US charges Chinese military hackers with Equifax breach

10 February 2020, 15:23 | Updated: 10 February 2020, 20:13

The US has charged four members of the Chinese military with hacking into the credit rating agency Equifax and stealing the personal data of Americans as well as the company's trade secrets.

Equifax agreed to pay up to $700m (£542m) in a settlement with US regulators over the data breach, which occurred back in 2017 and affected more than 140 million consumers.

The attackers stole personal information including social security numbers, names, dates of birth, addresses, credit card numbers and driver's licence numbers from Equifax customers and clients.

In a nine-count indictment unsealed on Monday, US prosecutors alleged that Wu Zhiyong, Wang Qian, Xu Ke and Liu Lei were members of the People's Liberation Army's (PLA) 54th Research Institute, a component of the Chinese military.

The four men are accused of conspiring with each other to hack into Equifax's computer networks, maintain unauthorised access to those computers, and "steal sensitive, personally identifiable information of approximately 145 million American victims".

US Attorney General William Barr said: "This was a deliberate and sweeping intrusion into the private information of the American people.

"Today, we hold PLA hackers accountable for their criminal actions, and we remind the Chinese government that we have the capability to remove the internet's cloak of anonymity and find the hackers that nation repeatedly deploys against us.

"Unfortunately, the Equifax hack fits a disturbing and unacceptable pattern of state-sponsored computer intrusions and thefts by China and its citizens that have targeted personally identifiable information, trade secrets, and other confidential information."

The indictment revealed that the hackers attempted to conceal their cyber attack by routing traffic "through approximately 34 servers located in nearly 20 countries to obfuscate their true location" - and using encrypted channels within Equifax's network to blend in with normal network activity.

Last year, the US charged two hackers allegedly affiliated with Beijing's main intelligence service over a cyber espionage campaign targeting networks in the US and elsewhere.

Perhaps the most significant data breach in recent times suffered by the US has been blamed on the Chinese government.

The incident - a data breach at the US Office of Personnel Management (OPM) - has been cited as as one of the most notorious security breaches of recent years.

OPM held information on all federal workers in the US, including those working in intelligence.

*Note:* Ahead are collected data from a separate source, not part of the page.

(** The pool of [lp] after a call that starts a pipeline. *)
Lemma getPipeline_starts h lp :
  shouldStartPipe h lp.1 lp.2 = true →
  pair_name lp ∈ pairs (config h) →
  let r := getPipeline lp true h in
  let pool' := Heapq.heappush Pipeline_lt (pool h lp) (makePipeline (next_pid h)) in
  pool r.2 lp = pool' ∧ r.1 = from_option Ok (Raise IndexError) (head pool')
  ∧ next_pid r.2 = S (next_pid h).
Proof.
  intros Hstart Hin. unfold getPipeline, pool. rewrite Hstart.
  unfold bind, modify, start_pipeline, first_pipe.
  destruct (decide (pipelines h !! lp = None)) as [Hnone|Hsome];
    cbn [config pipelines with_pipelines emit with_next_pid next_pid];
    rewrite bool_decide_eq_true_2 by done; cbn [negb];
    cbn [config pipelines with_pipelines emit with_next_pid next_pid];
    rewrite !lookup_insert_eq, ?Hnone; cbn [default from_option id];
    destruct (Heapq.heappush _ _ _);
    cbn [fst snd pipelines with_pipelines next_pid emit with_next_pid];
    by rewrite lookup_insert_eq.
Qed.

(** A call that starts no pipeline hands out the front of the pool
    and changes nothing. *)
Lemma getPipeline_reuses h lp spawn_ok :
  shouldStartPipe h lp.1 lp.2 = false →
  ∃ p, head (pool h lp) = Some p ∧ getPipeline lp spawn_ok h = (Ok p, h).
Proof.
  intros Hstart. unfold getPipeline. rewrite Hstart.
  unfold shouldStartPipe in Hstart. unfold pool, first_pipe.
  destruct lp as [l1 l2]. cbn [fst snd] in Hstart.
  destruct (pipelines h !! (l1, l2)) as [[|p rest]|]; try discriminate.
  by exists p.
Qed.

Lemma perm_cons_head {A} (l l' : list A) (x : A) :
  l ≡ₚ x :: l' → ∃ y, head l = Some y.
Proof.
  destruct l as [|y l]; [|by exists y].
  intros Hp. by apply Permutation_nil_cons in Hp.
Qed.

(** C1, as amended: [shouldStartPipe] returns true exactly when the
    pool of the pair is empty or absent, or when the pipe at the front
    of the pool has MORE than [max_users_per_pipe] users and the pool has
    fewer than [max_pipes_per_pair] pipes.  When it returns true and the
    pair's mode can be started, [getPipeline] makes a new pipeline, puts
    it into the pool next to the pipes already there and hands out the
    front of the pool; when it returns false, [getPipeline] hands out
    the front of the pool and changes nothing. *)
Theorem shouldStartPipe_rule h l1 l2 spawn_ok :
  (shouldStartPipe h l1 l2 = true ↔ start_rule h (l1, l2)) ∧
  let r := getPipeline (l1, l2) spawn_ok h in
  if shouldStartPipe h l1 l2 then
    if bool_decide (pair_name (l1, l2) ∈ pairs (config h)) && spawn_ok then
      pool r.2 (l1, l2) ≡ₚ makePipeline (next_pid h) :: pool h (l1, l2)
      ∧ (∃ p, r.1 = Ok p ∧ head (pool r.2 (l1, l2)) = Some p)
      ∧ next_pid r.2 = S (next_pid h)
    else pool r.2 (l1, l2) = pool h (l1, l2)
  else
    ∃ p, head (pool h (l1, l2)) = Some p ∧ r = (Ok p, h).
Proof.
  split; [apply shouldStartPipe_iff|]. cbn zeta.
  destruct (shouldStartPipe h l1 l2) eqn:Hstart.
  - destruct (bool_decide _) eqn:Hin; cbn [andb];
      [destruct spawn_ok|].
    + apply bool_decide_eq_true in Hin.
      destruct (getPipeline_starts h (l1, l2) Hstart Hin) as (Hpool & Hres & Hpid).
      cbn zeta in *. rewrite Hpool, Hres, Hpid.
      pose proof (heappush_perm Pipeline_lt (pool h (l1, l2))
                    (makePipeline (next_pid h))) as Hperm.
      split; [done|]. split; [|done].
      destruct (perm_cons_head _ _ _ Hperm) as [p Hp].
      exists p. by rewrite Hp.
    + unfold pool at 1. rewrite getPipeline_pipelines.
      cbn [fst snd]. rewrite Hstart, Hin. cbn [andb].
      unfold pool. destruct (decide _) as [Hnone|]; [|done].
      by rewrite lookup_insert_eq, Hnone.
    + unfold pool at 1. rewrite getPipeline_pipelines.
      cbn [fst snd]. rewrite Hstart, Hin. cbn [andb].
      unfold pool. destruct (decide _) as [Hnone|]; [|done].
      by rewrite lookup_insert_eq, Hnone.
  - by apply getPipeline_reuses.
Qed.

(** ** The janitor *)

Lemma cleanable_iff c now i p :
  cleanable c now i p = true ↔ evict_rule c now i p.
Proof.
  unfold cleanable, evict_rule. case_bool_decide as Hrestart.
  - split; [by left|done].
  - destruct (_ && _ && _) eqn:Hidle.
    + split; [|done]. intros _. right.
      apply andb_true_iff in Hidle as [[H1 H2]%andb_true_iff H3].
      by rewrite !bool_decide_eq_true in *.
    + split; [done|]. intros [|(H1 & H2 & H3)]; [done|].
      rewrite !andb_false_iff, !bool_decide_eq_false in Hidle. tauto.
Qed.

Lemma elem_of_cleanable_from c now k pipes p :
  p ∈ cleanable_from c now k pipes ↔
  ∃ j, pipes !! j = Some p ∧ cleanable c (now (k + j)) (k + j) p = true.
Proof.
  revert k. induction pipes as [|q pipes IH]; intros k; cbn [cleanable_from].
  - split; [by intros ?%elem_of_nil|]. by intros (j & ? & _).
  - assert (p ∈ cleanable_from c now (S k) pipes ↔
            ∃ j, pipes !! j = Some p ∧
                 cleanable c (now (k + S j)) (k + S j) p = true) as IH'.
    { rewrite IH. by setoid_rewrite Nat.add_succ_r. }
    destruct (cleanable c (now k) k q) eqn:Hq.
    + rewrite elem_of_cons, IH'. split.
      * intros [->|(j & Hj & Hc)].
        -- exists 0. by rewrite Nat.add_0_r.
        -- by exists (S j).
      * intros ([|j] & Hj & Hc).
        -- left. by injection Hj.
        -- right. by exists j.
    + rewrite IH'. split.
      * intros (j & Hj & Hc). by exists (S j).
      * intros ([|j] & Hj & Hc).
        -- injection Hj as ->. rewrite Nat.add_0_r in Hc. congruence.
        -- by exists j.
Qed.

Lemma cleanable_from_sublist c now k pipes :
  cleanable_from c now k pipes `sublist_of` pipes.
Proof.
  revert k. induction pipes as [|q pipes IH]; intros k; cbn [cleanable_from].
  - constructor.
  - destruct (cleanable _ _ _ _); by constructor.
Qed.

Lemma set_of_pids l x : x ∈ pid <$> set_of l ↔ x ∈ pid <$> l.
Proof.
  induction l as [|p l IH]; [done|]. cbn [set_of].
  destruct (decide _) as [Hin|Hout].
  - rewrite IH, fmap_cons, elem_of_cons. split; [by right|].
    by intros [->|].
  - by rewrite !fmap_cons, !elem_of_cons, IH.
Qed.

Lemma set_of_distinct l : NoDup (pid <$> l) → set_of l = l.
Proof.
  induction l as [|p l IH]; [done|]. rewrite fmap_cons, NoDup_cons.
  intros [Hout Hl]. cbn [set_of]. rewrite decide_False by done.
  by rewrite IH.
Qed.

Lemma distinct_index (pipes : list Pipeline) i j p q :
  NoDup (pid <$> pipes) → pipes !! i = Some p → pipes !! j = Some q →
  pid q = pid p → i = j.
Proof.
  intros Hnd Hi Hj Hpid. eapply NoDup_lookup; [exact Hnd| |].
  - by rewrite list_lookup_fmap, Hi.
  - by rewrite list_lookup_fmap, Hj, <- Hpid.
Qed.

(** In a pool of distinct pipelines, the pipe at index [i] is in
    [to_clean] exactly when [cleanable] accepts it at that index. *)
Lemma to_clean_at c now pipes i p :
  NoDup (pid <$> pipes) → pipes !! i = Some p →
  (pid p ∈ pid <$> to_clean c now pipes ↔ cleanable c (now i) i p = true)
  ∧ (p ∈ to_clean c now pipes ↔ cleanable c (now i) i p = true).
Proof.
  intros Hnd Hi. unfold to_clean. split.
  - rewrite set_of_pids, list_elem_of_fmap. split.
    + intros (q & Hpid & (j & Hj & Hc)%elem_of_cleanable_from).
      cbn in Hc.
      pose proof (distinct_index pipes i j p q Hnd Hi Hj (eq_sym Hpid)) as ->.
      rewrite Hi in Hj. by injection Hj as <-.
    + intros Hc. exists p. split; [done|].
      apply elem_of_cleanable_from. by exists i.
  - rewrite set_of_distinct.
    + rewrite elem_of_cleanable_from. split.
      * intros (j & Hj & Hc). cbn in Hc.
        by rewrite (distinct_index pipes i j p p Hnd Hi Hj eq_refl).
      * intros Hc. by exists i.
    + eapply sublist_NoDup; [exact Hnd|].
      apply fmap_sublist, cleanable_from_sublist.
Qed.

Lemma elem_of_clean_pool c now pipes p :
  p ∈ clean_pool c now pipes ↔
  p ∈ pipes ∧ pid p ∉ pid <$> to_clean c now pipes.
Proof.
  unfold clean_pool. rewrite heapify_perm, list_elem_of_filter. tauto.
Qed.

Lemma pool_clean_pools now h lp :
  pool (clean_pools now h) lp = clean_pool (config h) (now lp) (pool h lp).
Proof.
  unfold pool, clean_pools. cbn [pipelines with_holding with_pipelines].
  rewrite map_lookup_imap. by destruct (pipelines h !! lp).
Qed.

Lemma pool_cleanPairs now h lp :
  pool (cleanPairs now h) lp = clean_pool (config h) (now lp) (pool h lp).
Proof. apply pool_clean_pools. Qed.

(** What [clean_pools] puts into the holding area. *)
Lemma elem_of_holding_clean_pools now h p :
  p ∈ pipelines_holding (clean_pools now h) ↔
  p ∈ pipelines_holding h ∨
  ∃ lp pipes, pipelines h !! lp = Some pipes
              ∧ p ∈ to_clean (config h) (now lp) pipes.
Proof.
  unfold clean_pools. cbn [pipelines_holding with_holding with_pipelines].
  rewrite elem_of_app, list_elem_of_bind. split.
  - intros [|([lp pipes] & Hp & Hkv%elem_of_map_to_list)]; [by left|].
    right. by exists lp, pipes.
  - intros [|(lp & pipes & Hkv & Hp)]; [by left|].
    right. exists (lp, pipes). by rewrite elem_of_map_to_list.
Qed.

Lemma elem_of_holding_cleanPairs now h p :
  p ∈ pipelines_holding (cleanPairs now h) ↔
  (0 < users p)%Z ∧ p ∈ pipelines_holding (clean_pools now h).
Proof.
  unfold cleanPairs, drain_holding. cbn [pipelines_holding with_holding].
  by rewrite list_elem_of_filter.
Qed.

(** C4, as amended: [cleanPairs] takes the pipe at index [i] of a pool
    out of that pool exactly when its [useCount] is above
    [restart_pipe_after] (whatever the index), or when
    [i >= min_pipes_per_pair], [max_idle_secs] is NOT 0 and
    [now - lastUsage > max_idle_secs]; no other pipe leaves the pool.
    The evicted pipe is appended to the holding area, and it is still
    there at the end of the call exactly when it has users. *)
Theorem cleanPairs_evicts h now lp pipes i p :
  pipelines h !! lp = Some pipes →
  NoDup (pid <$> pipes) →
  pipes !! i = Some p →
  (p ∉ pool (cleanPairs now h) lp ↔ evict_rule (config h) (now lp i) i p)
  ∧ (evict_rule (config h) (now lp i) i p →
     p ∈ pipelines_holding (clean_pools now h)
     ∧ (p ∈ pipelines_holding (cleanPairs now h) ↔ (0 < users p)%Z)).
Proof.
  intros Hlp Hnd Hi.
  destruct (to_clean_at (config h) (now lp) pipes i p Hnd Hi) as [Hpid Hmem].
  rewrite <- cleanable_iff. split.
  - rewrite pool_cleanPairs, elem_of_clean_pool. unfold pool. rewrite Hlp.
    cbn [default from_option id]. rewrite Hpid.
    assert (p ∈ pipes) by (by eapply list_elem_of_lookup_2).
    destruct (cleanable _ _ _ _); split; intros Hx; try done.
    + intros [_ Hn]. by apply Hn.
    + by destruct Hx.
  - intros Hc.
    assert (p ∈ pipelines_holding (clean_pools now h)) as Hhold.
    { apply elem_of_holding_clean_pools. right. exists lp, pipes.
      by rewrite Hmem. }
    split; [done|]. rewrite elem_of_holding_cleanPairs. tauto.
Qed.

(** [cleanPairs] invents no pipe: what is in a pool afterwards was in
    it before, and what is in the holding area afterwards was there
    before or was one of the pipes [cleanable] accepted. *)
Lemma cleanPairs_moves_only h now :
  (∀ lp p, p ∈ pool (cleanPairs now h) lp → p ∈ pool h lp)
  ∧ (∀ p, p ∈ pipelines_holding (cleanPairs now h) →
          p ∈ pipelines_holding h ∨
          ∃ lp i, pool h lp !! i = Some p
                  ∧ evict_rule (config h) (now lp i) i p).
Proof.
  split.
  - intros lp p. rewrite pool_cleanPairs, elem_of_clean_pool. tauto.
  - intros p [_ Hp]%elem_of_holding_cleanPairs.
    apply elem_of_holding_clean_pools in Hp as [|(lp & pipes & Hlp & Hp)];
      [by left|right].
    unfold to_clean in Hp. exists lp. unfold pool. rewrite Hlp. cbn [default from_option id].
    assert (p ∈ cleanable_from (config h) (now lp) 0 pipes) as Hin.
    { clear -Hp. induction (cleanable_from _ _ _ _) as [|q l IH];
        [by apply elem_of_nil in Hp|].
      cbn [set_of] in Hp. destruct (decide _); [right; by apply IH|].
      apply elem_of_cons in Hp as [->|]; [left|right; by apply IH]. }
    apply elem_of_cleanable_from in Hin as (j & Hj & Hc).
    exists j. split; [done|]. by apply cleanable_iff.
Qed.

Roughly 21.5 million public sector workers' information was stolen in the breach.

Among the stolen documents held by OPM were copies of a document known as Standard Form 86, a 127-page questionnaire filled out by staff seeking security clearance.

It listed all of the details which US officials would collect on intelligence personnel, such as debts - which the Equifax material could plausibly be used to cross-reference - in order to see if they were at risk of being manipulated by hostile intelligence organisations.